> _WHAT YOU WILL DO_: A verbatim reproduction of the lines below, from the line containing "Definition action_point (w" through the line containing "let padded_len := Tumbler_len", both ends included, is the whole required output.

==== DATA IN THIS EXERCISE

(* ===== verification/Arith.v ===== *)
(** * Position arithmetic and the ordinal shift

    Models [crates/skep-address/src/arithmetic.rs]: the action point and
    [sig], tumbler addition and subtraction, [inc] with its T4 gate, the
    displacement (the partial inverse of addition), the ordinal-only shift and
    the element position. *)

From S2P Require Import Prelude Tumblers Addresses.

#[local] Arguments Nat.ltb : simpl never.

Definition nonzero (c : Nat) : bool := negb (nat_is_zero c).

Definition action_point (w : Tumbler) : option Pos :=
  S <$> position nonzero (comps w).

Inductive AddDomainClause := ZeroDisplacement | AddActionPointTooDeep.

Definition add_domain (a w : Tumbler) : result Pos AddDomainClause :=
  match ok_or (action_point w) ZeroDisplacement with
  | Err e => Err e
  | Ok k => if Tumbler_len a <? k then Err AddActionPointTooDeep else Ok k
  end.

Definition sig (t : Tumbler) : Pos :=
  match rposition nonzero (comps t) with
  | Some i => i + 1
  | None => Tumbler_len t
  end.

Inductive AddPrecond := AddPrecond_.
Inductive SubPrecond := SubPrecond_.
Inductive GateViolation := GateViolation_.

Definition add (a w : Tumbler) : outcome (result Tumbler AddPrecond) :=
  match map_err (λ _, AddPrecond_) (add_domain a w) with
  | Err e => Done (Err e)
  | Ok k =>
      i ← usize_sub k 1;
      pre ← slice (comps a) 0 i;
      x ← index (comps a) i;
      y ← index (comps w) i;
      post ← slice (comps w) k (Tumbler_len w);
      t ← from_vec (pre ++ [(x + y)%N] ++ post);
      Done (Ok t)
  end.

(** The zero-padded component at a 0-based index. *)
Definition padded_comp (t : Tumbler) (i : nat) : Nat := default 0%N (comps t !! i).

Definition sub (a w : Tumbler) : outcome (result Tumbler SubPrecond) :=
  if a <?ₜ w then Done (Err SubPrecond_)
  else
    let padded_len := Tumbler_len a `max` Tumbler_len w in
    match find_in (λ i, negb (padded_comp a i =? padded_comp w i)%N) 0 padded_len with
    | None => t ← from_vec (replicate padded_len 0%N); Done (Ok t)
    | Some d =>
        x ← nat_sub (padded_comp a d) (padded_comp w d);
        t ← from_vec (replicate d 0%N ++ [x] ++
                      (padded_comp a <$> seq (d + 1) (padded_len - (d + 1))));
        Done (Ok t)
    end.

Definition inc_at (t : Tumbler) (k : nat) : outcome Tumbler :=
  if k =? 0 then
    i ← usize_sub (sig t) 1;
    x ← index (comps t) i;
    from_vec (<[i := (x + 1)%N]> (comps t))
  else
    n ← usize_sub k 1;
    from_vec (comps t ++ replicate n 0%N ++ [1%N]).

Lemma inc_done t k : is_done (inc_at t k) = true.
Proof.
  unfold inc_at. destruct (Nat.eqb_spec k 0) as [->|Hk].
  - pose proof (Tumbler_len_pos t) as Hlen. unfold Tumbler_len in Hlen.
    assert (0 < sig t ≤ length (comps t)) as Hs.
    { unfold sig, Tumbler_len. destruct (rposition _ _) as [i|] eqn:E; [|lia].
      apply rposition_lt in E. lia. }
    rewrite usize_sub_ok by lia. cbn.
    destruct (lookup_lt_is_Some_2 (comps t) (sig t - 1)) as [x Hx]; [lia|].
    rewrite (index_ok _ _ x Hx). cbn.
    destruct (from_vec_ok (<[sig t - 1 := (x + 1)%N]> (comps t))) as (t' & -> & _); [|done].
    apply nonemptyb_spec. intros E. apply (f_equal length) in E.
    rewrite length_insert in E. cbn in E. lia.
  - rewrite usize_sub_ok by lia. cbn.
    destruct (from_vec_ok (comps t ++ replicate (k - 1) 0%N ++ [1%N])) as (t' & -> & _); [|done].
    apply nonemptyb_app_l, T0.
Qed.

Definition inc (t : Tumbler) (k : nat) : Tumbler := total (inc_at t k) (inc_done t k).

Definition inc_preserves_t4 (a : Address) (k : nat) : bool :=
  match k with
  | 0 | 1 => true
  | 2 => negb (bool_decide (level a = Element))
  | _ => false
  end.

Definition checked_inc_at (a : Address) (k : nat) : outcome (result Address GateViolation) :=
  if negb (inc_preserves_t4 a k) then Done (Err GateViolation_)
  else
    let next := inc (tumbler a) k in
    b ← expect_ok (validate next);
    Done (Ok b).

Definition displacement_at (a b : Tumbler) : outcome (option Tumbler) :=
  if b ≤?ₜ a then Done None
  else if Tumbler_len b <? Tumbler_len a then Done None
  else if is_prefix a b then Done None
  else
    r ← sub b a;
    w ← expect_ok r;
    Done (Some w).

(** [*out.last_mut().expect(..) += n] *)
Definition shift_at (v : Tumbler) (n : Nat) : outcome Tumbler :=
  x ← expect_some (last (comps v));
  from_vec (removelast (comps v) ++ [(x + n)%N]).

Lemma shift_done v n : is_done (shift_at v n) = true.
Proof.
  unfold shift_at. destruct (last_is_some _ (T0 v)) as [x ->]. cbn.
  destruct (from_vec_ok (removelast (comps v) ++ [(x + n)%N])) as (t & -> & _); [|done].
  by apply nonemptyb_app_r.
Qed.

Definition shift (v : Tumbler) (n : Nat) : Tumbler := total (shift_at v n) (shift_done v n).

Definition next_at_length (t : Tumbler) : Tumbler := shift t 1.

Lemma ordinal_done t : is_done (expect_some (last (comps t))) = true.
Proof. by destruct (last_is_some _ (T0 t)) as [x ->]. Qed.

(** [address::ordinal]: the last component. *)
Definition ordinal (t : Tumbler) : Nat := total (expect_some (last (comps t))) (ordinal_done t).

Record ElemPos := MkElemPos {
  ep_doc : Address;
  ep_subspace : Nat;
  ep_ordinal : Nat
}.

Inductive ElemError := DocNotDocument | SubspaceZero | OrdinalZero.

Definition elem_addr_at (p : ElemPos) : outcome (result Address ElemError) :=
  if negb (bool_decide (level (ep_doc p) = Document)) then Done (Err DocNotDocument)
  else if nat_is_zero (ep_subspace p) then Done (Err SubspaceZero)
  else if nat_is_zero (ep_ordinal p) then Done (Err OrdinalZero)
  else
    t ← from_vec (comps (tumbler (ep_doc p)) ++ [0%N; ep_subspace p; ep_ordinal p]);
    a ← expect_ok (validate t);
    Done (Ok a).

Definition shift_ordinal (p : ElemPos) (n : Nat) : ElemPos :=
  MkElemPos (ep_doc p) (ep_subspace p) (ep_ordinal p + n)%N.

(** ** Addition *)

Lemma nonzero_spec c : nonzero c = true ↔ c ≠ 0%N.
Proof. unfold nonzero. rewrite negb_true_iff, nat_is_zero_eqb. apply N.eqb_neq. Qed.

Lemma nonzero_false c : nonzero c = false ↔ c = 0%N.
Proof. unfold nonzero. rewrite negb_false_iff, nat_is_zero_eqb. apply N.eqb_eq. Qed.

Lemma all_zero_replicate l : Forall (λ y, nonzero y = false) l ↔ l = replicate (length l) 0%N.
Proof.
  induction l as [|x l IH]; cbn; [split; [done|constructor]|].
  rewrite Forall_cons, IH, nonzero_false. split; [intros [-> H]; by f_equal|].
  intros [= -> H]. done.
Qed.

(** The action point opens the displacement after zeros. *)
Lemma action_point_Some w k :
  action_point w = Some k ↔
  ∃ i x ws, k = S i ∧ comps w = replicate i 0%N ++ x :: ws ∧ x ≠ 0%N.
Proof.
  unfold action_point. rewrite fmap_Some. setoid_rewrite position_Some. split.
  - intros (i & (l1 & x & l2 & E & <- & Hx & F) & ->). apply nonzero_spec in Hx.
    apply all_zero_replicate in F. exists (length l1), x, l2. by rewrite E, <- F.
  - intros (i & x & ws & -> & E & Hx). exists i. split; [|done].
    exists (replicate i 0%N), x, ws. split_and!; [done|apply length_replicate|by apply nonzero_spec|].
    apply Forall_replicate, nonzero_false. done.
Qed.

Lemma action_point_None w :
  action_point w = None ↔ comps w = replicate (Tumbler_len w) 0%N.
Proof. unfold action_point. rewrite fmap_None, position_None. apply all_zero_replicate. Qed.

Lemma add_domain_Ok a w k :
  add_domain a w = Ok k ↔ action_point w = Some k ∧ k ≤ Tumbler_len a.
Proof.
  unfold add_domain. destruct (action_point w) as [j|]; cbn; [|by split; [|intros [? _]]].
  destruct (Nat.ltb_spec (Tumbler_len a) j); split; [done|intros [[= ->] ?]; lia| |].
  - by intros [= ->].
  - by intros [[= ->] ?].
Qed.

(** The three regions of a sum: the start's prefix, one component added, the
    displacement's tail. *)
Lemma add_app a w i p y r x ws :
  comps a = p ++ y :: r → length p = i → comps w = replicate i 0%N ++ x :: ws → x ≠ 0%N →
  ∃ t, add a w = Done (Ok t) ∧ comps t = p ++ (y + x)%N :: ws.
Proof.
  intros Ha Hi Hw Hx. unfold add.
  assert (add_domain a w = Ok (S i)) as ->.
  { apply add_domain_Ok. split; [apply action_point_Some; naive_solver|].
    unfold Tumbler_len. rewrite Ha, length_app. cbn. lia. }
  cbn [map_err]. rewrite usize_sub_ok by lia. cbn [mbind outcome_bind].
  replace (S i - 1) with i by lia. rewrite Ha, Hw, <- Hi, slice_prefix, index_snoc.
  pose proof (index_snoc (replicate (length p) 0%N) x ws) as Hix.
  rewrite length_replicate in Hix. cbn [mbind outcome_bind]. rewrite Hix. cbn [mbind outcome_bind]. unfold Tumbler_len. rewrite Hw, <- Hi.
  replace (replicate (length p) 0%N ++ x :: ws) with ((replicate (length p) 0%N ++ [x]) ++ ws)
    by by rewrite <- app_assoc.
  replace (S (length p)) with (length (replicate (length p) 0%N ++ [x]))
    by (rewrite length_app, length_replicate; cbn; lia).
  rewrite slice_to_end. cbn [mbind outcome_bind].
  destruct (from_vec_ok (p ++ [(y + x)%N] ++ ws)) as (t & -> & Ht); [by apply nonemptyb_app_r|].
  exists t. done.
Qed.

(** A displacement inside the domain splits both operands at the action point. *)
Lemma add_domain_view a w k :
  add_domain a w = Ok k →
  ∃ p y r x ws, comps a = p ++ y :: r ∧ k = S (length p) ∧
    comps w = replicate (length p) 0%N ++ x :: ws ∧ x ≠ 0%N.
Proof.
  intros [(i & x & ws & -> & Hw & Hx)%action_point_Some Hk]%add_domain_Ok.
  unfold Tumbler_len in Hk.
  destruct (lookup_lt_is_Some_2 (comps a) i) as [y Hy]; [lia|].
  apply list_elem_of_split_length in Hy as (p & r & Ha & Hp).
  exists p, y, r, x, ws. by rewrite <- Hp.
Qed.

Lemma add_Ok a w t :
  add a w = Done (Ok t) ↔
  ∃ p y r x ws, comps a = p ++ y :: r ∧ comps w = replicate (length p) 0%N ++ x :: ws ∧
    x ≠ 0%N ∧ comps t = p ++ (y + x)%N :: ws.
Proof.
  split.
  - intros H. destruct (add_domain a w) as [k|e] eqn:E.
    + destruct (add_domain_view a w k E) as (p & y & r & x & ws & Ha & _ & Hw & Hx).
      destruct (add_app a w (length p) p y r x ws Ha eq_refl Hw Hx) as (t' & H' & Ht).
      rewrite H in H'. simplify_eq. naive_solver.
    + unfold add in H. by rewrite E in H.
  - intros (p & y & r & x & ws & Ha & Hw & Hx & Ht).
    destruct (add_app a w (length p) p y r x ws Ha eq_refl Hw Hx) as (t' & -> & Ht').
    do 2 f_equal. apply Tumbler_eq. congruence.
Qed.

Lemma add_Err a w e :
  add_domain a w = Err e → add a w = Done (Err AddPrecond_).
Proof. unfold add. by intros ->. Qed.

========

> _TASK RESULT_:
Definition action_point (w : Tumbler) : option Pos :=
  S <$> position nonzero (comps w).

Inductive AddDomainClause := ZeroDisplacement | AddActionPointTooDeep.

Definition add_domain (a w : Tumbler) : result Pos AddDomainClause :=
  match ok_or (action_point w) ZeroDisplacement with
  | Err e => Err e
  | Ok k => if Tumbler_len a <? k then Err AddActionPointTooDeep else Ok k
  end.

Definition sig (t : Tumbler) : Pos :=
  match rposition nonzero (comps t) with
  | Some i => i + 1
  | None => Tumbler_len t
  end.

Inductive AddPrecond := AddPrecond_.
Inductive SubPrecond := SubPrecond_.
Inductive GateViolation := GateViolation_.

Definition add (a w : Tumbler) : outcome (result Tumbler AddPrecond) :=
  match map_err (λ _, AddPrecond_) (add_domain a w) with
  | Err e => Done (Err e)
  | Ok k =>
      i ← usize_sub k 1;
      pre ← slice (comps a) 0 i;
      x ← index (comps a) i;
      y ← index (comps w) i;
      post ← slice (comps w) k (Tumbler_len w);
      t ← from_vec (pre ++ [(x + y)%N] ++ post);
      Done (Ok t)
  end.

(** The zero-padded component at a 0-based index. *)
Definition padded_comp (t : Tumbler) (i : nat) : Nat := default 0%N (comps t !! i).

Definition sub (a w : Tumbler) : outcome (result Tumbler SubPrecond) :=
  if a <?ₜ w then Done (Err SubPrecond_)
  else
    let padded_len := Tumbler_len a `max` Tumbler_len w in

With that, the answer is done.